Collected data:
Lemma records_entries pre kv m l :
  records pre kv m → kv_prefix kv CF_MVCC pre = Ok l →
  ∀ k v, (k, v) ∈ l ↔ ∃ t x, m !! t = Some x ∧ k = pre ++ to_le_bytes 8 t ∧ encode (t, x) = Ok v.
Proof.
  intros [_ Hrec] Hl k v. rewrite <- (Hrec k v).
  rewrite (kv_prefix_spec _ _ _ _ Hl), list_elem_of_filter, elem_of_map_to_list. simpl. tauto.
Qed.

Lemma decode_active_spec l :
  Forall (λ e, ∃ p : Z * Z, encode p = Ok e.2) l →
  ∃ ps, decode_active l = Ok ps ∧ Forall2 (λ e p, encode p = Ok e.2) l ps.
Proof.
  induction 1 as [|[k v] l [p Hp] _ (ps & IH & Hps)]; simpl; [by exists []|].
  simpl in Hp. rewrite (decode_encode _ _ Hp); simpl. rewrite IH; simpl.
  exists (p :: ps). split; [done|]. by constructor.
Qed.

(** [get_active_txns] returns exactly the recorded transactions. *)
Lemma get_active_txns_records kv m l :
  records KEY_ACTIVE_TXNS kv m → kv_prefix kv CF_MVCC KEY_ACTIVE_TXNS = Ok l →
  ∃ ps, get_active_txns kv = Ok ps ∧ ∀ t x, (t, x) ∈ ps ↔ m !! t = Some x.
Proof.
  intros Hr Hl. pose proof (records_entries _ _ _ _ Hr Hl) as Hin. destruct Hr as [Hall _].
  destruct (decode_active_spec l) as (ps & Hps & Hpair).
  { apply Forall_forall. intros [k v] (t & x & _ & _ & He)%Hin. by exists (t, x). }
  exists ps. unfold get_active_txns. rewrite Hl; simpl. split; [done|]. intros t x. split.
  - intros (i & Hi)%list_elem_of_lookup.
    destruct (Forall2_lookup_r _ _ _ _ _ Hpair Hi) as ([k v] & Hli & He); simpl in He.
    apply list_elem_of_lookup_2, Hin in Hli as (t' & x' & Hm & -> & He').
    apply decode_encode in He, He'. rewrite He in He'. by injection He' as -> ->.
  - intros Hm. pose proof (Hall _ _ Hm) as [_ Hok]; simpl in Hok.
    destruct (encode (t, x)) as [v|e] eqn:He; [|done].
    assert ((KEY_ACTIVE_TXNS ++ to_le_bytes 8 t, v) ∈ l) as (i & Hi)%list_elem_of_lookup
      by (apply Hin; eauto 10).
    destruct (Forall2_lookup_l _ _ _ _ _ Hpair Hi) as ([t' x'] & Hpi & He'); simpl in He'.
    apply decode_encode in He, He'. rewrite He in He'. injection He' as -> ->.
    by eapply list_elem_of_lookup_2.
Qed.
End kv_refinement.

---

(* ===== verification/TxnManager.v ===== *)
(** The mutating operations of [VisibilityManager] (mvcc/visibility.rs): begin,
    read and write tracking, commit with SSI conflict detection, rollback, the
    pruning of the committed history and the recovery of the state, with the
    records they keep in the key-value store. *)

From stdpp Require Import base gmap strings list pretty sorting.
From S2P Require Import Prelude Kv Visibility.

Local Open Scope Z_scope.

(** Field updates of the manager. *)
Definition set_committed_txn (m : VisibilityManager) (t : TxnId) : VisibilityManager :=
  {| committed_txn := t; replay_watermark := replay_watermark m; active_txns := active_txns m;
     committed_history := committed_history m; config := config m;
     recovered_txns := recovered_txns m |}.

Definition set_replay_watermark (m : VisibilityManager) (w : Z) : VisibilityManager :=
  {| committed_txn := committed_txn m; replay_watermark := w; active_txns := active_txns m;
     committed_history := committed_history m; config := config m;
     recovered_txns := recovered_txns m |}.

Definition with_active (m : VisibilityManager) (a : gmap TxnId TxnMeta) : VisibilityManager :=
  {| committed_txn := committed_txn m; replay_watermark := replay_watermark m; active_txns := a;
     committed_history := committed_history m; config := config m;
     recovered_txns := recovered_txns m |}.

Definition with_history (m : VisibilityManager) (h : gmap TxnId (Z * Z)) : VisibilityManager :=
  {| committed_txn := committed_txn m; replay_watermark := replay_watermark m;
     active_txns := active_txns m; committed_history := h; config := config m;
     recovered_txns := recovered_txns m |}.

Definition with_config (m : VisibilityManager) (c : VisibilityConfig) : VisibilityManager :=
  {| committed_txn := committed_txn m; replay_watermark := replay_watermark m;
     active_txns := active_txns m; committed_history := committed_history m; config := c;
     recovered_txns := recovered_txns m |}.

* _WHAT YOU ARE ASKED TO DO_
Of the lines in the data, report each one containing the string "From".

* _RESULT_
From stdpp Require Import base gmap strings list pretty sorting.
From S2P Require Import Prelude Kv Visibility.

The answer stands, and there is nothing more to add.